Mastur-piece

BY GARY M. KRAMER | It took 29 years for the legendary homoerotic art film Pink Narcissus to make its way back to the big screen. In 2000, the film was released with its director and mastermind’s name, James Bidgood, where “anonymous” used to be. This week, Strand is releasing Pink Narcissus on DVD, a great opportunity for anyone without access to art house cinemas in 2000, to finally see this masterpiece of gay art. Simultaneously, Strand is releasing Steam director Ferzan Ozpetek’s second feature, Harem.

Viewers will find both of these multi-layered, lush, and visually stimulating films rewarding. Pink Narcissus is a feverish, provocative, fantasy. Shot in 8- and 16-millimeter (and blown up), this ecstatic, highly stylized, 70-minute, wordless film remains titillating more than thirty years after its initial release. The storyline has the delectable and narcissistic (natch) Bobby Kendall imagining himself in a series of vivid tableaus as he escapes from the realities of life and the specter of mortality.

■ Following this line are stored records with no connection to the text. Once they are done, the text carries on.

(** What creating a file and writing to it does. *)
Inductive write_outcome : Type :=
| Written
| OpenFails (e : exn)        (* no file is created *)
| WriteFails (e : exn).      (* the file exists, the write raised *)

(** The outside world of one call. *)
Record services := Services {
  tmp_stem : string;            (* directory and random name chosen by [tempfile] *)
  stage : write_outcome;        (* [NamedTemporaryFile(delete=False, ...)] and [tmp.write] *)
  fitz_open : result pdf_doc;
  read_excel : result workbook;
  to_markdown : DataFrame → result string;
  pymupdf4llm_engine : result string;
  docling_engine : result string;
  pdf2image_render : result (list string);
  generate_content : string → string → result string;
  md_write : write_outcome;     (* [open(md_path, "w")] and [f.write] *)
  files_upload : string → string → string → result string;
      (* path, mime type, display name; the name of the remote file *)
  import_file : string → string → result operation;
  operations : operations_api
}.

Record world := World {
  disk : gset string;           (* the paths that exist *)
  clk : clock;
  page : list ui_event
}.

(** The state inside the call: the world and the local [md_path],
    which the [finally] block reads. *)
Record frame := Frame { w : world; md_path : option string }.

Definition on_world (f : world → world) : io frame unit := λ fr,
  (Ok tt, Frame (f (w fr)) (md_path fr)).

Definition on_page {A} (m : io (list ui_event) A) : io frame A := λ fr,
  let '(r, pg) := m (page (w fr)) in
  (r, Frame (World (disk (w fr)) (clk (w fr)) pg) (md_path fr)).

Definition on_clock {A} (m : io clock A) : io frame A := λ fr,
  let '(r, c) := m (clk (w fr)) in
  (r, Frame (World (disk (w fr)) c (page (w fr))) (md_path fr)).

Definition toast (msg : string) : io frame unit :=
  on_page (λ pg, (Ok tt, pg ++ [UiToast msg])).

Definition create_file (p : string) (wd : world) : world :=
  World ({[p]} ∪ disk wd) (clk wd) (page wd).

(** [if os.path.exists(p): os.remove(p)] *)
Definition remove_if_exists (p : string) (wd : world) : world :=
  if decide (p ∈ disk wd) then World (disk wd ∖ {[p]}) (clk wd) (page wd) else wd.

Definition set_md_path (p : string) : io frame unit := λ fr,
  (Ok tt, Frame (w fr) (Some p)).

Definition write_md (p : string) (o : write_outcome) : io frame unit :=
  match o with
  | Written => on_world (create_file p)
  | OpenFails e => throw e
  | WriteFails e => on_world (create_file p);; throw e
  end.

(** [suffix in ['.xlsx', '.xls', '.xlsm']] *)
Definition is_excel_suffix (suffix : string) : bool :=
  existsb (String.eqb suffix) [".xlsx"; ".xls"; ".xlsm"].

(** [if converted_content:] *)
Definition truthy (content : option string) : bool :=
  match content with
  | Some (String _ _) => true
  | _ => false
  end.

(** Steps 1 and 2 of the [try] block: pick and run the converter. *)
Definition convert_step (sv : services) (uploaded_file : uploaded)
    (suffix preprocess_method vision_model : string)
    : io frame (option string * string) :=
  if is_excel_suffix suffix then
    toast ("📊 엑셀 '" +:+ name uploaded_file +:+ "' 변환 중...");;
    c ← on_page (convert_excel_to_markdown (read_excel sv) (to_markdown sv));
    mret (c, name uploaded_file +:+ " (표 최적화)")
  else if String.eqb suffix ".pdf" then
    if is_scanned_pdf (fitz_open sv) then
      toast "📷 스캔 PDF 감지 → Gemini Vision 사용";;
      c ← on_page (convert_with_gemini_vision (pdf2image_render sv)
                     (generate_content sv) vision_model);
      mret (c, name uploaded_file +:+ " (Vision 추출)")
    else
      c ← (if String.eqb preprocess_method "Docling (정확, 느림)" then
             toast ("🔬 Docling으로 '" +:+ name uploaded_file +:+ "' 변환 중...");;
             on_page (convert_with_docling (docling_engine sv))
           else
             toast ("⚡ pymupdf4llm으로 '" +:+ name uploaded_file +:+ "' 변환 중...");;
             on_page (convert_with_pymupdf4llm (pymupdf4llm_engine sv)));
      mret (c, name uploaded_file +:+ " (마크다운 변환)")
  else mret (None, name uploaded_file).

(** Step 3: the blob to upload and its MIME type. *)
Definition stage_step (sv : services) (tmp_path suffix : string)
    (converted_content : option string) : io frame (string * string) :=
  if truthy converted_content then
    let md := Path.replace tmp_path suffix ".md" in
    set_md_path md;;
    write_md md (md_write sv);;
    mret (md, "text/markdown")
  else mret (tmp_path, "application/octet-stream").

(** The [try] block; its value is [display_name]. *)
Definition try_block (sv : services) (store_name : string) (uploaded_file : uploaded)
    (tmp_path suffix preprocess_method vision_model : string) : io frame string :=
  '(converted_content, display_name) ←
      convert_step sv uploaded_file suffix preprocess_method vision_model;
  '(upload_path, mime_type) ← stage_step sv tmp_path suffix converted_content;
  file_obj ← lift (files_upload sv upload_path mime_type display_name);
  on_clock (λ c, (Ok tt, time_sleep 2 c));;
  import_operation ← lift (import_file sv store_name file_obj);
  on_clock (wait_for_operation (operations sv) import_operation default_timeout);;
  mret display_name.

An unnamed hustler, Kendall “becomes” a matador to withdraw from an encounter with a biker in a restroom. This already surreal scene goes over-the-top as the actors perform their sexual activities in what appears to be a sea of creamy milk. Likewise, an episode set in a harem has the dancing Kendall wearing nothing but beads, a diaphanous veil, and a raging hard-on.

This entr’acte ends with a provocative cum-shot that is still stunningly original today. Yet despite these orgasmic moments, the film is really at its best when Kendall is on-screen and alone. (Though there are a few florid sequences set in an animated New York, featuring a group of well-hung men walking around without pants.)

Bidgood's Pink Narcissus can now be enjoyed at home

Masturbating in a garden, Kendall is lovingly photographed by Bidgood as he strokes his face, chest, and navel with a blade of grass. And the actor is perhaps at his sexiest when he is fully nude, embracing a shower of rain. As the film progresses, Kendall’s becomes further enamored with his body. So too, will viewers. And now that it is on DVD, the hypnotic Pink Narcissus is ripe to be discovered by new audiences. The film still casts a spell; viewers who have never seen this masterpiece are apt to fall under it.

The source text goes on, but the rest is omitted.